====== Given records ======

(** X3.  In an application without hooks, an instance mounted by
    [renderComponent] into a container whose children are nodes of the
    tree can be removed again: the nodes that existed before the mount are
    then exactly as they were, the nodes of the instance stay in the store
    with a root that has no parent, and a second removal throws a
    [TypeError].  The key of the instance then holds [undefined], so that
    its context can no longer be built; but when the key is [__proto__],
    the registry is as the mount left it and the context is built still. *)
Theorem mount_then_remove app fuel d name key n ks k w w1 :
  noHooks app ->
  toStr (heap w) name = Ok n -> toStr (heap w) key = Ok ks ->
  add (heap w) name key = Ok k ->
  (d < length (nodes w))%nat ->
  Forall (fun c => (c < length (nodes w))%nat) (Dom.children d (nodes w)) ->
  renderComponent app fuel d name key w = Ok w1 ->
  exists w2,
    disconnectComponent app name key w1 = Ok w2
    /\ take (length (nodes w)) (nodes w2) = nodes w
    /\ length (nodes w2) = length (nodes w1)
    /\ Dom.parent (length (nodes w)) (nodes w2) = None
    /\ heap w2 = heap w
    /\ disconnectComponent app name key w2 = Throw TypeError
    /\ (k <> "__proto__" ->
        page_elements w2 !! k = Some None
        /\ getThisParameter name key w2 = Throw TypeError)
    /\ (k = "__proto__" ->
        page_elements w2 = page_elements w1
        /\ exists t, getThisParameter name key w2 = Ok t).
Proof.
  intros Hq Hn Hks Hk Hd Hcs H.
  destruct (renderComponent_structure app fuel d name key n ks k w w1
              Hq Hn Hks Hk Hd H)
    as (c & sk & dn & first & rest & Lc & _ & _ & _ & _ & Ld & Hns & Hh
        & He & _).
  unfold Dom.children in Hcs. rewrite Ld in Hcs.
  destruct (disconnect_mounted app name key n c k (nodes w) d dn
              (mkNode (Element "DIV")
                      [("lucid-component", n); ("lucid-key", ks)]
                      [S (length (nodes w))] (Some d) [])
              (first :: rest) w1 Hq) as (D & N2 & H2 & G2 & Gone & Kept);
    try done; try (by rewrite Hh).
  { rewrite He, lookup_insert_eq. eauto. }
  eexists. split; [exact D|]. rewrite N2, H2.
  split; [by rewrite take_app_length|].
  split; [rewrite Hns, !length_app, length_insert; reflexivity|].
  split; [unfold Dom.parent; by rewrite lookup_created|].
  split; [exact Hh|]. split; [exact G2|]. split; [exact Gone | exact Kept].
Qed.
Lemma run_keeps (cs : list Command) : forall w,
  has_pids w -> ends_well (kept w) (run pid_call env cs w).
Proof.
  induction cs as [|c cs IH]; intros w Hp; cbn [run].
  - cbn. unfold kept. tauto.
  - pose proof (run_command_keeps c w Hp) as H1.
    destruct (run_command pid_call env c w) as [w1|e|]; cbn in H1 |- *;
      [|assumption|exact I].
    destruct H1 as [K1 K2].
    pose proof (IH w1 (K1 Hp)) as H2.
    destruct (run pid_call env cs w1) as [w2|e|]; cbn in H2 |- *;
      [|assumption|exact I].
    destruct H2 as [K3 K4]. split; tauto.
Qed.

(** X12.  Whatever sequence of public calls and timer ticks follows the
    construction of a controller, and whatever the PID capability and the
    environment do, no call ever finds a PID object missing: the session
    returns with both PID objects in place, or hangs in a polling loop, or
    raises the [ValueError] of a zero sweep step. *)
Theorem session_never_misses_its_pids (pid_fresh : PidMem)
    (azimuth0 elevation0 : Servo) (imu0 : Imu) (limits : Q * Q) (frequency : Z)
    (p i d : Q) (cs : list Command) :
  ends_well has_pids
    (run pid_call env cs
       (init pid_fresh env azimuth0 elevation0 imu0 limits frequency p i d)).
Proof.
  set (w0 := init _ _ _ _ _ _ _ _ _ _).
  assert (H0 : has_pids w0) by (split; discriminate).
  pose proof (run_keeps cs w0 H0) as H.
  destruct (run pid_call env cs w0); cbn in H |- *; try assumption.
  now apply H.
Qed.

(** X13.  Once a deadzone is set, no public call and no tick unsets it: a
    session started on an oriented controller ends on an oriented one. *)
Theorem oriented_stays_oriented (cs : list Command) w w' :
  has_pids w ->
  deadzone (self w) <> None ->
  run pid_call env cs w = Return w' ->
  deadzone (self w') <> None.
Proof.
  intros Hp Hd E. pose proof (run_keeps cs w Hp) as H.
  rewrite E in H. now apply H.
Qed.

End SessionInvariants.

Section TickFrame.

Context {PidMem : Type} (pid_call : PID PidMem -> Q -> Q * PID PidMem) (env : Env).
Implicit Types (w : World PidMem).
(** C5. After [eb], the line [c16 4 196E] leaves the bytes 0x19, 0x6E at
    addresses 4 and 5; after [el] it leaves 0x6E, 0x19; this on a host of
    either byte order.  For every value the big-endian function stores the
    most significant byte first and the little-endian one the least
    significant byte first; the value is byte-swapped before the native
    store exactly when the host order is not the order of the function. *)
Theorem endian_mode_byte_order (host : byte_order) (dev : device_t) (st : state) :
  uint_gt 4 (size dev) = false ->
  let big := exec (process_command host dev "c16 4 196E")
                  (exec (process_command host dev "eb") st) in
  let little := exec (process_command host dev "c16 4 196E")
                     (exec (process_command host dev "el") st) in
  load_bytes (mem big) (dev_addr dev + 4) 2 = [25; 110] /\
  load_bytes (mem little) (dev_addr dev + 4) 2 = [110; 25] /\
  (forall addr v st',
      let p := dev_addr dev + to_uint addr in
      let d := to_ushort v in
      bus (exec (write_be16 host dev addr v) st')
      = bus st' ++ [Store p [Z.land (Z.shiftr d 8) 255; Z.land d 255];
                    Msync p 2] /\
      bus (exec (write_le16 host dev addr v) st')
      = bus st' ++ [Store p [Z.land d 255; Z.land (Z.shiftr d 8) 255];
                    Msync p 2] /\
      bus (exec (write_be16 host dev addr v) st')
      = bus st' ++ [Store p (native_bytes host 2
                       (match host with
                        | BIG_ENDIAN => d
                        | LITTLE_ENDIAN => bswap_16 d
                        end));
                    Msync p 2] /\
      bus (exec (write_le16 host dev addr v) st')
      = bus st' ++ [Store p (native_bytes host 2
                       (match host with
                        | LITTLE_ENDIAN => d
                        | BIG_ENDIAN => bswap_16 d
                        end));
                    Msync p 2]).
Proof.
  intros Hsize. cbv zeta. rewrite process_eb, process_el.
  unfold exec at 1 3. rewrite !process_c16.
  unfold change_mem_at. rewrite Hsize.
  split; [| split].
  - unfold write_be16. cbv zeta.
    cbn [bind get_big_endian set_big_endian exec fst snd big_endian Z.eqb
         volatile_store msync mem ret].
    rewrite wire_be16. apply (load_store_bytes [25; 110]).
  - unfold write_le16. cbv zeta.
    cbn [bind get_big_endian set_big_endian exec fst snd big_endian Z.eqb
         volatile_store msync mem ret].
    rewrite wire_le16. apply (load_store_bytes [110; 25]).
  - intros addr v st'.
    unfold write_be16, write_le16. cbv zeta.
    cbn [bind exec fst snd volatile_store msync bus].
    rewrite <- !app_assoc. cbn [app].
    rewrite wire_be16, wire_le16.
    repeat split; destruct host; cbn [native_bytes];
      rewrite ?le_bytes_bswap_16, ?rev_involutive; reflexivity.
Qed.
(** * unionfs: a stack of filesystems behind one [fs]-like interface

    Shallow embedding of [src/union.ts] (class [Union]) and the properties
    of its resolution engine: ordered fallback, capability gating of
    [open]/[openSync], error chaining through [prev], directory merging,
    and stream construction. *)

From Stdlib Require Import ZArith Ascii String.
From stdpp Require Import base option list gmap strings pretty sorting.

(** Conventions of the embedding.

    - An entry of the registry is the object stored in [this.fss], i.e. the
      result of [createFS].  Its methods are deterministic: a blocking or a
      promise method returns (resolves) or throws (rejects); a callback
      method calls the callback it is given once, or throws.
    - Errors are objects in a store, referred to by address, because
      [err.prev = lastError] writes to the thrown object.  Errors made by
      the union itself are allocated at the end of the store.
    - The loops that count down from [this.fss.length - 1], and the
      [iterate] recursions, take the list of the entries still to visit,
      highest index first (they start from [reverse fss]); the index of the
      entry at the head is the length of the tail.
    - Callback-style methods of the union are modelled for calls whose last
      argument is a callback.
    - The world also keeps a trace of the backend methods that were
      invoked; it is not part of the program state and only serves to say
      which backends a call reaches. *)

(** ** JavaScript values *)

(** The values that cross the interface: arguments, results, stream objects
    and constructor references ([JObj] is an object reference). *)
Inductive jsval :=
| JUndefined
| JNull
| JBool (b : bool)
| JNum (z : Z)
| JStr (s : string)
| JObj (r : nat).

======

> [Assignment]
Copy word for word the stretch of entries above from the line that has "noHooks app ->" through the line that has "(nodes w2) = None", both ends included, and nothing outside it.

> [Response to the task]
  noHooks app ->
  toStr (heap w) name = Ok n -> toStr (heap w) key = Ok ks ->
  add (heap w) name key = Ok k ->
  (d < length (nodes w))%nat ->
  Forall (fun c => (c < length (nodes w))%nat) (Dom.children d (nodes w)) ->
  renderComponent app fuel d name key w = Ok w1 ->
  exists w2,
    disconnectComponent app name key w1 = Ok w2
    /\ take (length (nodes w)) (nodes w2) = nodes w
    /\ length (nodes w2) = length (nodes w1)
    /\ Dom.parent (length (nodes w)) (nodes w2) = None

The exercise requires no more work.